Duncan is a third-year PhD student working with Prof. Anthony. E. (Willy) Williams-Jones at McGill University where he is studying the genesis and geochemical evolution of epithermal gold deposits. After originally being inspired to study geology by spending summers as a canoe guide paddling through striking exposures of high grade metamorphic rocks in the Algonquin Park, Ontario, he completed a B.Sc. Honours degree in Earth Sciences at Dalhousie University in 2008. Excited by the prospect of working in the mountains of western Canada, he accepted a regional mapping assistant job with the BCGS in the summer of 2008.

The following fall he commenced an MSc at the University of Victoria studying the structural controls on a niobium-bearing carbonatite complex in the Rocky Mountains of northeast British Columbia. During his MSc studies he gained exposure to several collaborative industry-academic mineral exploration projects from which he caught the prospecting bug and developed a fascination with applying academic research to improving our understanding of how mineral deposits form and advancing techniques for their exploration. Following the completion of his MSc, he worked for several grassroots exploration companies as well as a major BC mining company before deciding to further his studies by taking on a PhD.

Project: The Nature and Origin of the Brucejack High-Grade Epithermal Gold Deposit, British Columbia, Canada

Epithermal gold deposits host a significant portion of the world’s total known near-surface gold endowment and are thus an important target in mineral exploration. Despite supplying a growing fraction of global gold production and receiving increased scientific attention from the mining industry in recent years, discovery rates for new epithermal gold deposits have been in decline since the 1990s. The reasons for this decline are manifold, but a reoccurring issue in many studies is that available genetic models, which are essential guides to exploration, still do not satisfactorily explain the formation of many epithermal and related hydrothermal gold deposits.

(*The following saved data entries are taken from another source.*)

Lemma StronglySorted_filter {A} (R : A → A → Prop) (P : A → Prop) `{∀ x, Decision (P x)} l :
  StronglySorted R l → StronglySorted R (filter P l).
Proof.
  induction 1 as [|x l Hl IH Hx]; [constructor|]. rewrite filter_cons. case_decide; [|done].
  constructor; [done|]. rewrite Forall_forall in *. intros y [_ Hy]%list_elem_of_filter. auto.
Qed.

Lemma NoDup_map_filter {A B} (f : A → B) (P : A → Prop) `{∀ x, Decision (P x)} l :
  NoDup (map f l) → NoDup (map f (filter P l)).
Proof.
  induction l as [|x l IH]; [done|]. rewrite filter_cons. simpl. intros [Hx Hl]%NoDup_cons.
  case_decide; [|auto]. simpl. apply NoDup_cons. split; [|auto].
  intros (y & Ey & [_ Hy]%list_elem_of_filter)%list_elem_of_fmap.
  apply Hx. rewrite Ey. by apply list_elem_of_fmap_2.
Qed.

Lemma NoDup_map_eq {A B} (f : A → B) l x y :
  NoDup (map f l) → x ∈ l → y ∈ l → f x = f y → x = y.
Proof.
  induction l as [|z l IH]; intros Hnd Hx Hy E; [by apply elem_of_nil in Hx|].
  simpl in Hnd. apply NoDup_cons in Hnd as [Hz Hnd].
  apply elem_of_cons in Hx as [->|Hx], Hy as [->|Hy]; [done| | |by apply IH].
  - destruct Hz. rewrite E. by apply list_elem_of_fmap_2.
  - destruct Hz. rewrite <-E. by apply list_elem_of_fmap_2.
Qed.

(** In a sorted list without repeated keys, the order is strict. *)
Lemma StronglySorted_strict {A B} (key : A → B) (R S : A → A → Prop) l :
  (∀ x y, R x y → key x ≠ key y → S x y) → NoDup (map key l) →
  StronglySorted R l → StronglySorted S l.
Proof.
  intros HRS Hnd Hl. induction Hl as [|x l Hl IH Hx]; [constructor|]. simpl in Hnd.
  apply NoDup_cons in Hnd as [Hnot Hnd]. constructor; [by apply IH|]. rewrite Forall_forall in *.
  intros y Hy. apply HRS; [by apply Hx|]. intros E. apply Hnot. rewrite E. by apply list_elem_of_fmap_2.
Qed.

Lemma StronglySorted_NoDup {A B} (key : A → B) (R : A → A → Prop) l :
  (∀ x y, R x y → key x ≠ key y) → StronglySorted R l → NoDup (map key l).
Proof.
  intros HR. induction 1 as [|x l Hl IH Hx]; [constructor|]. simpl. apply NoDup_cons.
  split; [|done]. intros (y & E & Hy)%list_elem_of_fmap. rewrite Forall_forall in Hx.
  by apply (HR x y); [apply Hx|].
Qed.
(* ===== verification/Scheduler.v ===== *)
(** * VM placement: internal/scheduler/placement.go

    The scheduler picks a (node, pool instance) pair for a VM: it lists the
    eligible pool instances, applies the optional node hint and the migration
    source exclusion, keeps the candidates with enough CPU, memory and disk,
    keeps those on which every requested network is ready, scores what is left
    and returns the candidate with the lowest score, ties broken by node name.

    A Go panic (a nil dereference, an index out of range) is [Err ErrPanic];
    [no_panic] below shows it is never reached. *)

From Stdlib Require Import SpecFloat.
From S2P Require Import Prelude Models Float64.
Local Open Scope Z_scope.

Module Scheduler.

(** ** Data *)

(** The columns of [node_effective_availability] the scheduler reads. *)
Record NodeEffectiveAvailability := MkNEA {
  nea_ID : uuid;
  nea_Name : string;
  nea_Status : NodeStatus;
  nea_CordonedAt : option time;
  nea_CPUCoresTotal : option Z;
  nea_CPUCoresAvailable : option Z;
  nea_CPUCoresEffective : option Z;
  nea_MemoryTotalMib : option Z;
  nea_MemoryAvailableMib : option Z;
  nea_MemoryEffectiveMib : option Z;
  nea_Capabilities : bytes;
  nea_MemoryPressureSince : option time;
  nea_SystemDiskPressureSince : option time
}.

(** The columns of [pool_effective_capacity] the scheduler reads. *)
Record PoolEffectiveCapacity := MkPEC {
  pec_ID : uuid;
  pec_NodeID : uuid;
  pec_Name : string;
  pec_Type : string;
  pec_CapacityBytes : option Z;
  pec_AvailableBytes : option Z;
  pec_AvailableBytesEffective : option Z;
  pec_DiskPressureSince : option time
}.

(** One row of the candidate queries. *)
Record PoolRow := MkPoolRow {
  row_Pool : PoolEffectiveCapacity;
  row_Node : NodeEffectiveAvailability
}.

Record PlacementRequest := MkPlacementRequest {
  req_PoolName : string;
  req_NodeHint : option string;
  req_ExcludeNodeID : option uuid;
  req_VCPUs : Z;
  req_MemoryMiB : Z;
  req_DiskBytes : Z;
  req_NetworkIDs : list uuid
}.

Record PlacementDecision := MkPlacementDecision {
  dec_Node : NodeEffectiveAvailability;
  dec_PoolInstance : PoolEffectiveCapacity
}.

Record ResourceConfig := MkResourceConfig {
  rc_Enabled : bool;
  rc_OvercommitRatio : float64
}.

Record MemoryResourceConfig := MkMemoryResourceConfig {
  mrc_Enabled : bool;
  mrc_OvercommitRatio : float64;
  mrc_OvercommitZramFloorMib : Z;
  mrc_OvercommitZramConfidence : float64
}.

Record ResourcesConfig := MkResourcesConfig {
  cfg_CPU : ResourceConfig;
  cfg_Memory : MemoryResourceConfig;
  cfg_Disk : ResourceConfig
}.

Record PlacementConfig := MkPlacementConfig {
  pc_Algorithm : string;
  pc_Resources : ResourcesConfig
}.

Definition AlgorithmResourceAware : string := "resource_aware".
Definition AlgorithmLeastVMCount : string := "least_vm_count".

Record NodeUtilization := MkNodeUtilization {
  nu_Node : string;
  nu_Pool : string;
  nu_CPUUsed : Z;
  nu_CPUTotal : Z;
  nu_MemUsedMiB : Z;
  nu_MemTotalMiB : Z;
  nu_DiskUsedBytes : Z;
  nu_DiskTotalBytes : Z;
  nu_OvercommitEligible : bool;
  nu_MemOvercommitHeadroomMiB : Z
}.
#[export] Instance NodeUtilization_eq_dec : EqDecision NodeUtilization.
Proof. solve_decision. Defined.

Record InsufficientResourcesDetail := MkInsufficientResourcesDetail {
  ird_RequiredCPU : Z;
  ird_RequiredMemMiB : Z;
  ird_RequiredDiskBytes : Z;
  ird_CandidatesConsidered : nat;
  ird_CandidatesEligible : nat;
  ird_NodeUtilization : list NodeUtilization
}.
#[export] Instance InsufficientResourcesDetail_eq_dec : EqDecision InsufficientResourcesDetail.
Proof. solve_decision. Defined.
Lemma narrow_eligible_pure q req :
  (narrow_eligible uuid_parse q req : result sched_error _) =
    (eligible ← (query (ListEligiblePoolsByName q (req_PoolName req)) : result sched_error _);
     match eligible with
     | [] => (diagnoseEmptyEligible q (req_PoolName req) : result sched_error _)
     | _ :: _ =>
       eligible ← match req_NodeHint req with
                  | Some hint => filterByNodeHint uuid_parse eligible hint
                  | None => Ok eligible
                  end;
       match req_ExcludeNodeID req with
       | None => Ok eligible
       | Some ex =>
         match excludeNode eligible ex with
         | [] => (diagnoseEmptyEligible q (req_PoolName req) : result sched_error _)
         | rows => Ok rows
         end
       end
     end).
Proof. reflexivity. Qed.

(** The errors only [SchedulePlacement] itself builds; the stages return none
    of them. *)
Definition own_error (e : sched_error) : bool :=
  match e with insufficientResourcesError _ | ErrPanic => true | _ => false end.

(** The diagnosis of an empty list is an error of the stages. *)
Lemma diagnoseEmptyEligible_Err {A} q p : ∃ e, diagnoseEmptyEligible (A := A) q p = Err e ∧ own_error e = false.
Proof.
  unfold diagnoseEmptyEligible, query, bind_ok, mbind, mret, idM_bind, idM_ret.
  destruct (ListStoragePoolsByName q p) as [[|? ?]|]; [by eexists| |by eexists].
  destruct (ListMemoryPressuredCandidatesByName q p) as [mem|]; [|by eexists].
  destruct (ListSystemDiskPressuredCandidatesByName q p) as [sys|]; [|by eexists].
  destruct (ListDiskPressuredPoolsByName q p) as [disk|]; [|by eexists]. eexists. split; [reflexivity|]. by case_match.
Qed.

(** The winner among the candidates with enough resources. *)
Definition choose q (fits : list candidate) (req : PlacementRequest) (cfg : PlacementConfig)
    : result sched_error PlacementDecision :=
  fits ← (applyNetworkFilter q fits req : result sched_error _);
  scored ← (scoreCandidates unmarshal_caps i64_undef q fits req cfg (effective_algorithm cfg) : result sched_error _);
  match pickWinner scored with
  | None => Err ErrPanic
  | Some winner =>
    Ok {| dec_Node := cand_node (sc_candidate winner);
          dec_PoolInstance := row_Pool (cand_row (sc_candidate winner)) |}
  end.
(* ===== verification/Client.v ===== *)
(** * The KV client and the store's shared helpers

    [internal/etcd/client.go] (the facade over [clientv3]), the fence compare of
    [internal/etcd/leader.go] and [internal/etcdstore/helpers.go], as programs
    of [Prog].  A value read from etcd is a [doc]; decoding it as a row type is
    [decode_doc], and a decoding error is [ErrDecode]. *)

From S2P Require Import Prelude Models Strconv Etcd Prog Keys.
Import Strconv.
Local Open Scope Z_scope.

(** ** internal/etcd/client.go *)

Definition MaxValueBytes : Z := 1024 * 1024.

Section Client.
Context `{Libs}.

Definition capValue (d : doc) : M unit :=
  if MaxValueBytes <? json_len d then fail ErrValueTooLarge else mret tt.

Definition Marshal {A} `{Codec A} (v : A) : M doc :=
  _ ← capValue (encode_doc v); mret (encode_doc v).

(** [c.Raw().Get] of one key, and [c.Raw().Txn(ctx).If().Then().Else().Commit()]. *)
Definition raw_get (k : string) : M (option entry) := call (RqGet k).
Definition raw_range (prefix : string) : M (list (string * entry)) := call (RqRange prefix).
Definition raw_txn (conds : list cmp) (thens elses : list op) : M txn_reply :=
  call (RqTxn (Txn conds thens elses)).

Definition Put (key : string) (value : doc) : M unit :=
  _ ← capValue value;
  _ ← raw_txn [] [OpPut key value] [];
  mret tt.

Definition PutJSON {A} `{Codec A} (key : string) (v : A) : M unit := Put key (encode_doc v).

Definition Get (key : string) : M (option doc) :=
  r ← raw_get key; mret (e_val <$> r).

Definition GetJSON {A} `{Codec A} (key : string) : M (option A) :=
  r ← raw_get key;
  match r with
  | None => mret None
  | Some e => match decode_doc (e_val e) with
              | Some v => mret (Some v)
              | None => fail ErrDecode
              end
  end.

Definition Delete (key : string) : M bool :=
  r ← raw_txn [] [OpDelete key] [];
  mret (match tr_Responses r with [RDelete n] => 0 <? n | _ => false end).

Definition PutIfAbsent (key : string) (value : doc) : M bool :=
  _ ← capValue value;
  r ← raw_txn [CmpCreate key 0] [OpPut key value] [];
  mret (tr_Succeeded r).

Definition Range (prefix : string) : M (list (string * doc)) :=
  kvs ← raw_range prefix; mret (map (λ kv, (kv.1, e_val kv.2)) kvs).

(** ** internal/etcd/leader.go *)

(** The leader key and its create revision a worker's context carries. *)
Record fence := Fence { fence_key : string; fence_rev : Z }.

Definition FenceCmps (ctx : option fence) : list cmp :=
  match ctx with
  | None => []
  | Some f => [CmpCreate (fence_key f) (fence_rev f)]
  end.

(** ** internal/etcdstore/helpers.go *)

(** The value, unless it does not decode: then the item is skipped. *)
Definition decodeOrQuarantine {A} `{Codec A} (val : doc) : option A := decode_doc val.

Definition resolveGuard (key : string) : M (option uuid) :=
  r ← Get key;
  match r with
  | None => mret None
  | Some (DStr s) => match uuid_parse s with
                     | Some u => mret (Some u)
                     | None => fail ErrDecode
                     end
  | Some _ => fail ErrDecode
  end.

(** The first page of a listing. *)
Definition limit {A} (n : Z) (l : list A) : list A :=
  if 0 <? n then take (Z.to_nat n) l else l.

(** One round of the counter loop: the allocated value, or [None] when the
    compare lost. *)
Definition nextSeq_round (key : string) : M (option Z) :=
  cur ← Get key;
  n ← match cur with
      | None => mret 0
      | Some (DStr s) => match ParseInt s with
                         | Some n => mret n
                         | None => fail ErrDecode
                         end
      | Some _ => fail ErrDecode
      end;
  let next := i64 (n + 1) in
  let c := match cur with
           | Some v => CmpValue key v
           | None => CmpCreate key 0
           end in
  resp ← raw_txn [c] [OpPut key (DStr (FormatInt next))] [];
  mret (if tr_Succeeded resp then Some next else None).

Fixpoint nextSeq_loop (rounds : nat) (key : string) : M Z :=
  match rounds with
  | O => fail (ErrOther "sequence contention exceeded retry budget")
  | S rounds =>
    r ← nextSeq_round key;
    match r with Some n => mret n | None => nextSeq_loop rounds key end
  end.

Definition nextSeq (key : string) : M Z := nextSeq_loop 64 key.

(** ** Chunked commits (internal/etcdstore/maintenance.go) *)

Definition maxTxnOps : nat := 120.

(** Each iteration takes at least one operation, so as many iterations as there
    are operations are enough. *)
Fixpoint commit_chunks (fuel : nat) (ops : list op) : M unit :=
  match fuel, ops with
  | _, [] => mret tt
  | O, _ => mret tt
  | S fuel, _ =>
    _ ← raw_txn [] (take maxTxnOps ops) [];
    commit_chunks fuel (drop maxTxnOps ops)
  end.

Definition commitInChunks (ops : list op) : M unit := commit_chunks (length ops) ops.

End Client.

(** ** Scans of rows

    What the list operations work on: the rows under a prefix that decode, in key
    order. *)
Section Scans.
Context {A : Type} `{Codec A}.

Definition decoded (p : string) (m : gmap string entry) : list A :=
  omap (λ kv, decodeOrQuarantine kv.2) (map (λ kv, (kv.1, e_val kv.2)) (scan p m)).

Lemma decoded_eq p m : decoded p m = omap (λ kv, decodeOrQuarantine (e_val kv.2)) (scan p m).
Proof.
  unfold decoded. induction (scan p m) as [|kv l IH]; [done|]. cbn. cbn in IH. by rewrite IH.
Qed.

Lemma elem_of_decoded p m a :
  a ∈ decoded p m ↔ ∃ k e, m !! k = Some e ∧ String.prefix p k = true ∧ e_val e = encode_doc a.
Proof.
  rewrite decoded_eq, list_elem_of_omap. split.
  - intros ([k e] & [Hk Hp]%elem_of_scan & Hd). exists k, e. split_and!; [done|done|].
    by apply decode_doc_inv.
  - intros (k & e & Hk & Hp & He). exists (k, e). split; [by apply elem_of_scan|].
    unfold decodeOrQuarantine. simpl. by rewrite He, decode_encode_doc.
Qed.

(** Rows that lie under their own keys come in the order of those keys. *)
Lemma decoded_sorted (key : A → string) p m :
  (∀ k e a, m !! k = Some e → String.prefix p k = true → e_val e = encode_doc a → k = key a) →
  StronglySorted (λ a b, str_ltb (key a) (key b) = true) (decoded p m).
Proof.
  intros Hkey. rewrite decoded_eq. eapply StronglySorted_omap; [|apply scan_sorted].
  intros [k1 e1] [k2 e2] a b [Hk1 Hp1]%elem_of_scan [Hk2 Hp2]%elem_of_scan Hlt Ha Hb.
  apply decode_doc_inv in Ha, Hb. by rewrite <-(Hkey k1 e1 a), <-(Hkey k2 e2 b).
Qed.

Lemma decoded_distinct {B} (id : A → B) (key : B → string) p m :
  (∀ k e a, m !! k = Some e → String.prefix p k = true → e_val e = encode_doc a → k = key (id a)) →
  NoDup (map id (decoded p m)).
Proof.
  intros Hkey. eapply StronglySorted_NoDup; [|exact (decoded_sorted (λ a, key (id a)) p m Hkey)].
  intros a b Hlt E. simpl in Hlt. rewrite E in Hlt. by rewrite (proj2 (str_ltb_false _ _)) in Hlt.
Qed.
End Scans.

Pretium Resource’s Brucejack property in the Stewart-Eskay Creek mining district of northwestern British Columbia is host to one of the highest grade and best exposed intermediate sulphidation epithermal gold deposits in the world (individual electrum bearing quartz-carbonate veins grade up to 41,000 g/ton Au). My project aims to determine the origin of high-grade gold mineralization at Brucejack and produce a step-by-step reconstruction of the magmatic-hydrothermal history of the deposit by petrographically and chemically (including isotopically) characterizing the ore mineralization and associated hydrothermal alteration, determining the composition of the original mineralizing fluids through fluid inclusion analysis, and reconstructing the physicochemical conditions that controlled gold mineralization through thermodynamic analysis and quantitatively testing plausible models of ore formation (including testing whether boiling-mediated nanoparticle suspensions, or colloids, played a role in greatly increasing the capacity of the ore-forming fluid to carry gold). In addition, the well-explored nature of epithermal gold mineralization on the Brucejack property, combined with its close proximity to well-explored, world-class copper-gold-molybdenum porphyry deposits (Snowfields and Kerr-Sulphurets-Mitchell), will, through comparative study, allow for the testing of possible genetic links between epithermal and spatially associated higher-temperature porphyry deposits in general. If successful, my project will improve on existing models for the genesis of epithermal gold deposits and the strategies that guide their exploration.